Les Allemands sont à trois cent mètres, de l’autre côté du canal.

Nous sommes des mitrailleurs … sans mitrailleuses, et l’on distribue cinq cartouches de Lebel à chaque homme. Je précise bien, CINQ cartouches !! Mais nous ne nous en servons pas, les Allemands sont bien planqués et si l’on bouge le petit doigt, on entend les rafales au-dessus de nos têtes (car eux ont des mitrailleuses).

La position n’est pas tenable et nous décrochons pour nous abriter derrière un remblai de voie de tacot qui relie une briqueterie à droite à la grande ligne à notre gauche. Nous y creusons des trous mais cela s’éboule facilement. Nous ne le savons pas encore, mais nous resterons là 17 jours.

 

À 12 heures, désigné pour une patrouille de reconnaissance, je pars avec trois volontaires. Nous suivons une route dans les fossés, d’arbre en arbre, nous recevons des coups de feu et au bout de la route … rien !

Un petit bombardement au canon nous oblige à nous abriter dans une maison. Nous en ramenons … trois lapins et un kilo de sucre. Cela sera très utile, vu que nous ne savons pas où est passée la roulante.

Des chasseurs s’installent dans la briqueterie à notre droite avec trois gros chars.

 

À 18 heures, les Allemands attaquent ; deux de nos compagnies les reçoivent, aidées par les chasseurs, mais deux des trois chars sont en panne et le troisième ne bouge pas !!! Malgré tout, les Allemands sont repoussés et ne passent pas le canal.

L’église de Rethel et beaucoup de maisons flambent.

Le commandant MUNEROT, notre chef de bataillon, se rendant compte de notre mauvaise position, de notre armement réduit et recevant un ordre d’attaquer, se suicide devant l’officier porteur de cet ordre. Il sera le premier mort du bataillon.

 

Samedi 18 mai

 

Nous sommes toujours à la même place.

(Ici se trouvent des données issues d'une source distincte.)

Lemma whole_cells_emit_areas (areas : list Area) :
  ∀ t b, whole_cells t → emit_areas t areas = inr b → whole_cells b.
Proof.
  induction areas as [|a areas IH]; intros t b Ht; cbn [emit_areas].
  - by intros [= <-].
  - unfold_res. destruct (emit_area t a) as [e|t1] eqn:Ha; [done|].
    apply IH. revert Ha. unfold emit_area. unfold_res.
    destruct a as [a| | |a]; try (by intros [= <-]).
    + intros [= <-]. apply whole_cells_app; [by apply whole_cells_pre_mark|].
      apply whole_cells_sync.
    + destruct (mk_bytes [IDAM_mark; _; _; _; _]) as [e|i]; [done|].
      destruct (mk_bytes [DAM.mark _]) as [e|m]; [done|].
      destruct (DAM.data _) as [data|]; [|done]. intros [= <-].
      by apply whole_cells_emit_field, whole_cells_pre_mark,
               whole_cells_emit_field, whole_cells_pre_mark.
Qed.

(** X20: the byte string that [raw_track] returns holds whole cells
    of two bytes, and at least [tlen] of them: a track too short is
    filled up with gap bytes to the length of the revolution. *)
Theorem raw_track_length (tlen : Z) (t : Track) (b : bytes) :
  raw_track tlen t = inr b →
  ∃ k : nat, length b = (2 * k)%nat ∧ tlen ≤ Z.of_nat k.
Proof.
  unfold raw_track. unfold_res.
  destruct (emit_areas [] _) as [e|b0] eqn:Hb0; [done|].
  destruct (has_clock t); [|done]. intros [= <-].
  destruct (whole_cells_emit_areas _ [] b0 ltac:(by exists 0%nat) Hb0) as [k Hk].
  rewrite Hk. replace (Z.of_nat (2 * k) / 2) with (Z.of_nat k)
    by (rewrite Nat2Z.inj_mul, Z.mul_comm, Z.div_mul; lia).
  exists (k + Z.to_nat (Z.max (tlen - Z.of_nat k) 0))%nat.
  rewrite length_app, length_encode, length_replicate, Hk. split; lia.
Qed.

(** The track that [from_format] makes of [one_sector] holds 234 cells;
    on a revolution of 300 cells [raw_track] writes 300 cells. *)
Lemma raw_track_length_witness :
  ∃ b0 b, from_format 1 one_sector 0 0 = Some (inr one_sector_track)
          ∧ raw_track 0 one_sector_track = inr b0
          ∧ raw_track 300 one_sector_track = inr b
          ∧ (length b0 < length b)%nat
          ∧ ∃ k : nat, length b = (2 * k)%nat ∧ 300 ≤ Z.of_nat k.
Proof.
  do 2 eexists.
  assert (H0 : raw_track 0 one_sector_track = inr _) by (vm_compute; reflexivity).
  assert (H : raw_track 300 one_sector_track = inr _) by (vm_compute; reflexivity).
  split; [exact one_sector_track_built|]. split; [exact H0|]. split; [exact H|].
  split; [vm_compute; lia|].
  exact (raw_track_length 300 one_sector_track _ H).
Defined.

(** ** The sector map *)

Section Interleave.
Variables (nsec il k : Z).
Hypothesis nsec_pos : 0 < nsec.
Hypothesis coprime : Z.gcd nsec il = 1.

(** The slot of sector [j]: [j] steps of [il] slots from slot [k],
    around the track. *)
Definition slot (j : Z) : nat := Z.to_nat ((k + j * il) mod nsec).

Lemma slot_lt (j : Z) : (slot j < Z.to_nat nsec)%nat.
Proof. unfold slot. pose proof (Z.mod_pos_bound (k + j * il) nsec nsec_pos). lia. Qed.

Lemma slot_inj (j j' : Z) :
  0 ≤ j < nsec → 0 ≤ j' < nsec → slot j = slot j' → j = j'.
Proof.
  intros Hj Hj' Heq. unfold slot in Heq.
  pose proof (Z.mod_pos_bound (k + j * il) nsec nsec_pos).
  pose proof (Z.mod_pos_bound (k + j' * il) nsec nsec_pos).
  assert (Hmod : (k + j * il) mod nsec = (k + j' * il) mod nsec) by lia.
  assert (Hdiv : (nsec | il * (j - j'))).
  { apply Z.mod_divide; [lia|].
    replace (il * (j - j')) with ((k + j * il) - (k + j' * il)) by lia.
    rewrite Zminus_mod, Hmod, Z.sub_diag. by apply Z.mod_0_l; lia. }
  apply Z.gauss in Hdiv; [|done]. destruct Hdiv as [q Hq].
  assert (q = 0) by nia. lia.
Qed.

(** With an interleave that has no common divisor with the number of
    sectors, the slot of every sector is free when the loop comes to it. *)
Lemma fill_map_coprime (fuel : nat) (cnt : nat) :
  ∀ (i : nat) (sec_map : list Z),
    (1 ≤ fuel)%nat →
    (i + cnt)%nat = Z.to_nat nsec →
    length sec_map = Z.to_nat nsec →
    (∀ j, 0 ≤ j < Z.of_nat i → sec_map !! slot j = Some j) →
    (∀ j, Z.of_nat i ≤ j < nsec → sec_map !! slot j = Some (-1)) →
    ∃ m, fill_map fuel nsec il (Z.of_nat <$> seq i cnt) sec_map
                  ((k + Z.of_nat i * il) mod nsec) = Some m
         ∧ length m = Z.to_nat nsec
         ∧ ∀ j, 0 ≤ j < nsec → m !! slot j = Some j.
Proof.
  induction cnt as [|cnt IH]; intros i sec_map Hfuel Hi Hlen Hdone Hfree.
  - exists sec_map. split; [done|]. split; [done|]. intros j Hj. apply Hdone. lia.
  - cbn [seq fmap list_fmap fill_map].
    destruct fuel as [|fuel]; [lia|]. cbn [next_free].
    assert (Hslot : sec_map !! slot (Z.of_nat i) = Some (-1)) by (apply Hfree; lia).
    unfold slot in Hslot at 1. rewrite bool_decide_eq_true_2 by done.
    cbn [mbind option_bind].
    replace (((k + Z.of_nat i * il) mod nsec + il) mod nsec)
      with ((k + Z.of_nat (S i) * il) mod nsec)
      by (rewrite Zplus_mod_idemp_l; f_equal; lia).
    apply (IH (S i)); [lia|lia|by rewrite length_insert| |].
    + intros j Hj. fold (slot (Z.of_nat i)).
      destruct (decide (j = Z.of_nat i)) as [->|Hne].
      * apply list_lookup_insert_eq. rewrite Hlen. apply slot_lt.
      * rewrite list_lookup_insert_ne; [apply Hdone; lia|].
        intros Heq. apply Hne. symmetry. apply slot_inj; [lia|lia|done].
    + intros j Hj. fold (slot (Z.of_nat i)).
      rewrite list_lookup_insert_ne; [apply Hfree; lia|].
      intros Heq. apply slot_inj in Heq; lia.
Qed.
End Interleave.

(** X21: when the interleave and the number of sectors have no
    common divisor, no slot is ever taken when the loop comes to it:
    sector [i] lies [i] times [interleave] slots behind the slot
    [cyl * cskew + head * hskew] of sector 0, around the track, and one
    test of a slot is enough for every sector. *)
Theorem sector_map_interleave (fuel : nat) (nsec cyl0 head0 cskew0 hskew0 il : Z) :
  1 ≤ nsec →
  Z.gcd nsec il = 1 →
  (1 ≤ fuel)%nat →
  ∃ m, sector_map fuel nsec cyl0 head0 cskew0 hskew0 il = Some m
       ∧ length m = Z.to_nat nsec
       ∧ ∀ i, 0 ≤ i < nsec →
              m !! Z.to_nat ((cyl0 * cskew0 + head0 * hskew0 + i * il) mod nsec)
              = Some i.
Proof.
  intros Hn Hgcd Hfuel. unfold sector_map.
  rewrite (proj2 (Z.eqb_neq nsec 0)) by lia.
  set (k := cyl0 * cskew0 + head0 * hskew0).
  destruct (fill_map_coprime nsec il k ltac:(lia) Hgcd fuel (Z.to_nat nsec) 0%nat
              (replicate (Z.to_nat nsec) (-1)))
    as (m & Hm & Hlen & Hslots); [done|lia|by rewrite length_replicate|intros j; lia| |].
  - intros j Hj. apply lookup_replicate_2. apply slot_lt. lia.
  - exists m. split; [|done]. unfold Formats.range.
    by replace (k mod nsec) with ((k + Z.of_nat 0 * il) mod nsec) by (f_equal; lia).
Qed.

Lemma sector_map_interleave_witness :
  1 ≤ 9 ∧ Z.gcd 9 2 = 1 ∧ (1 ≤ 1)%nat
  ∧ ∃ m, sector_map 1 9 3 0 2 0 2 = Some m
         ∧ length m = Z.to_nat 9
         ∧ ∀ i, 0 ≤ i < 9 →
                m !! Z.to_nat ((3 * 2 + 0 * 0 + i * 2) mod 9) = Some i.
Proof.
  assert (H1 : 1 ≤ 9) by lia.
  assert (H2 : Z.gcd 9 2 = 1) by reflexivity.
  assert (H3 : (1 ≤ 1)%nat) by lia.
  split; [exact H1|]. split; [exact H2|]. split; [exact H3|].
  exact (sector_map_interleave 1 9 3 0 2 0 2 H1 H2 H3).
Defined.

(** ** The track that [from_format] makes *)

Lemma shl_128_inr (n size : Z) :
  shl_128 n = inr size → 0 ≤ n ∧ size = Z.shiftl 128 n ∧ 0 ≤ size.
Proof.
  unfold shl_128. destruct (Z.ltb_spec n 0); [done|]. intros [= <-].
  split; [done|]. split; [done|]. by apply Z.shiftl_nonneg.
Qed.

(** [sec_n] does not depend on the data rate or on the gaps, and a
    sum of sector sizes starts from any length. *)
Lemma sum_sizes_shift (sz : list Z) (is_ : list Z) :
  ∀ tl v tl', sum_sizes sz is_ tl = inr v → sum_sizes sz is_ tl' = inr (v - tl + tl').
Proof.
  induction is_ as [|i is_ IH]; intros tl v tl'; cbn [sum_sizes].
  - intros [= <-]. f_equal. lia.
  - unfold_res. destruct (sec_n sz i) as [e|n]; [done|].
    destruct (shl_128 n) as [e|size]; [done|]. intros Hv.
    rewrite (IH _ _ (tl' + size) Hv). f_equal. lia.
Qed.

Les Allemands nous envoient du canon à longueur de journée, mais pas d’attaques sérieuses, quelques infiltrations sont repoussées avec pertes.

Nous déjeunons avec les officiers dans une maison située près de la voie ferrée, le déjeuner a été soigné mais au dessert, le toit et les murs remuent un peu trop et, sous un bombardement intense, nous regagnons nos abris. J’ai toute la pépinière à traverser et cela éclate par terre tout autour. On croirait un champ de mines qui saute.

Le lieutenant FAVREAU fait fonctionner le téléphone de trou en trou, il est sidéré que je sois rentré sain et sauf. Moi aussi !

 

15 heures. Je pars en patrouille avec sept volontaires pour savoir ce que nous avons à notre droite. Deux kilomètres de marche, de fossés en fossés, l’arme au poing et nous ne rencontrons ni français ni allemands.

À la jumelle, nous apercevons un avion allemand par terre, à environ deux kilomètres et demi. Nous y allons prudemment. L’avion est sur le ventre, les mitrailleuses des tourelles tournées de notre coté. Nous l’encerclons en tirailleurs.

Un homme paraît. Il ne porte pas d'uniforme, plutôt ce qui est peut-être un bleu de mécanicien. À notre commandement, il lève les bras. Il est un français, dit-il, chargé de récupérer les instruments de bord … Et nous recevons, à l’instant, une série de coups de canons venus de la colline d’en face d’où paraît-il les Allemands nous voient. Nous refaisons le chemin inverse mais au pas de course, cette fois, car il n’y a rien pour nous abriter. À plat-ventre quand ça tombe et au pas de course entre deux rafales. Nous essuyons ainsi sept rafales venant de quatre canons et arrivons à bout de souffle à la briqueterie juste pour recevoir les murs sur la tête. Nous n'avons pas de blessés mais un des nôtres est manquant.

Je veux retourner à l’avion le chercher mais je me résigne devant l’opposition des autres. Le manquant rentrera deux heures après. Il était resté caché sous l’avion, et avait eu moins chaud que nous. Tous n'auront pas eu la même chance, le sergent vaguemestre CHOLLÉ (Note : CHOLLET, pour "Mémoire des Hommes", MdH) a été tué et son adjoint blessé en traversant une rue du pays. J’apprendrai cela en allant me faire soigner un pied au bataillon.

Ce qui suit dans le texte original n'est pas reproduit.